**The task:** Repeat each line of the material exactly.

------------

(** * dfTimewolf: the internal state object ([dftimewolf/lib/state.py])

    A shallow embedding of [DFTimewolfState]: the error ledger, the
    container store, the module pool and the per-module tasks of the
    setup and run phases, followed by the properties proved about them.

    Python objects that the code shares by reference (the list objects
    held by [store]) live in an explicit heap, so that aliasing between
    the store and the values handed out by [get_containers] is visible.
    Exceptions, blocking on an [Event] and console output are effects of
    a small monad [M].

    Each method, and the body of each setup and run thread, is embedded
    as one sequential computation on the state.  The fan-out and join of
    the threads in [setup_modules] and [run_modules] is not embedded: the
    properties below are about what one method call or one thread body
    does to the state it starts from. *)

From stdpp Require Import gmap strings list fin_maps.

Local Open Scope string_scope.
Local Open Scope list_scope.

(** ** Exceptions *)

(** The exception objects the code can see.  [except Exception] matches
    instances of [Exception] only; [SystemExit] (raised by [sys.exit]),
    [KeyboardInterrupt] and [GeneratorExit] derive from [BaseException]
    directly and pass through such a clause. *)
Inductive PyException : Type :=
| DFTimewolfError (message : string)
| StdException (cls : string) (text : string)
| SystemExit (code : Z)
| BaseOnlyException (cls : string) (text : string).

(** [error.message] of a [DFTimewolfError]. *)
Definition message (error : PyException) : string :=
  match error with
  | DFTimewolfError m => m
  | StdException _ t => t
  | SystemExit _ => ""
  | BaseOnlyException _ t => t
  end.

(** [str(error)], what the conversion [{0!s}] formats. *)
Definition str (error : PyException) : string :=
  match error with
  | DFTimewolfError m => m
  | StdException _ t => t
  | SystemExit _ => ""
  | BaseOnlyException _ t => t
  end.

Definition isinstance_DFTimewolfError (error : PyException) : bool :=
  match error with
  | DFTimewolfError _ => true
  | _ => false
  end.

(** Modelled from the spec: [dftimewolf/lib/errors.py], which declares
    [DFTimewolfError], is not among the sources; the distinguished domain
    failure is taken to derive from [Exception], as user-defined
    exceptions do. *)
Definition isinstance_Exception (error : PyException) : bool :=
  match error with
  | DFTimewolfError _ => true
  | StdException _ _ => true
  | SystemExit _ => false
  | BaseOnlyException _ _ => false
  end.

(** [KeyError(key)] as a failed dictionary lookup raises it; its [str] is
    the [repr] of the key, here a plain string in quotes. *)
Definition KeyError (key : string) : PyException :=
  StdException "KeyError" ("'" +:+ key +:+ "'").

(** The status the operating system sees when [SystemExit code] reaches
    the top of the main thread: the low eight bits of [code]. *)
Definition exit_status (code : Z) : Z := Z.land code 255.

(** ** Data model *)

Definition loc := positive.

(** An attribute-container class object; only [CONTAINER_TYPE] is read. *)
Record ContainerClass : Type := { CONTAINER_TYPE : string }.

(** What the embedding leaves abstract: the payload of a container, the
    items handed over through [input]/[output], argument dictionaries,
    the configuration object, module classes and module instances. *)
Class Externals : Type := {
  Payload : Type;
  Item : Type;
  Args : Type;
  Config : Type;
  ModuleClass : Type;
  PyModule : Type;
}.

------------

**Exercise response:**
(** * dfTimewolf: the internal state object ([dftimewolf/lib/state.py])

    A shallow embedding of [DFTimewolfState]: the error ledger, the
    container store, the module pool and the per-module tasks of the
    setup and run phases, followed by the properties proved about them.

    Python objects that the code shares by reference (the list objects
    held by [store]) live in an explicit heap, so that aliasing between
    the store and the values handed out by [get_containers] is visible.
    Exceptions, blocking on an [Event] and console output are effects of
    a small monad [M].

    Each method, and the body of each setup and run thread, is embedded
    as one sequential computation on the state.  The fan-out and join of
    the threads in [setup_modules] and [run_modules] is not embedded: the
    properties below are about what one method call or one thread body
    does to the state it starts from. *)

From stdpp Require Import gmap strings list fin_maps.

Local Open Scope string_scope.
Local Open Scope list_scope.

(** ** Exceptions *)

(** The exception objects the code can see.  [except Exception] matches
    instances of [Exception] only; [SystemExit] (raised by [sys.exit]),
    [KeyboardInterrupt] and [GeneratorExit] derive from [BaseException]
    directly and pass through such a clause. *)
Inductive PyException : Type :=
| DFTimewolfError (message : string)
| StdException (cls : string) (text : string)
| SystemExit (code : Z)
| BaseOnlyException (cls : string) (text : string).

(** [error.message] of a [DFTimewolfError]. *)
Definition message (error : PyException) : string :=
  match error with
  | DFTimewolfError m => m
  | StdException _ t => t
  | SystemExit _ => ""
  | BaseOnlyException _ t => t
  end.

(** [str(error)], what the conversion [{0!s}] formats. *)
Definition str (error : PyException) : string :=
  match error with
  | DFTimewolfError m => m
  | StdException _ t => t
  | SystemExit _ => ""
  | BaseOnlyException _ t => t
  end.

Definition isinstance_DFTimewolfError (error : PyException) : bool :=
  match error with
  | DFTimewolfError _ => true
  | _ => false
  end.

(** Modelled from the spec: [dftimewolf/lib/errors.py], which declares
    [DFTimewolfError], is not among the sources; the distinguished domain
    failure is taken to derive from [Exception], as user-defined
    exceptions do. *)
Definition isinstance_Exception (error : PyException) : bool :=
  match error with
  | DFTimewolfError _ => true
  | StdException _ _ => true
  | SystemExit _ => false
  | BaseOnlyException _ _ => false
  end.

(** [KeyError(key)] as a failed dictionary lookup raises it; its [str] is
    the [repr] of the key, here a plain string in quotes. *)
Definition KeyError (key : string) : PyException :=
  StdException "KeyError" ("'" +:+ key +:+ "'").

(** The status the operating system sees when [SystemExit code] reaches
    the top of the main thread: the low eight bits of [code]. *)
Definition exit_status (code : Z) : Z := Z.land code 255.

(** ** Data model *)

Definition loc := positive.

(** An attribute-container class object; only [CONTAINER_TYPE] is read. *)
Record ContainerClass : Type := { CONTAINER_TYPE : string }.

(** What the embedding leaves abstract: the payload of a container, the
    items handed over through [input]/[output], argument dictionaries,
    the configuration object, module classes and module instances. *)
Class Externals : Type := {
  Payload : Type;
  Item : Type;
  Args : Type;
  Config : Type;
  ModuleClass : Type;
  PyModule : Type;
}.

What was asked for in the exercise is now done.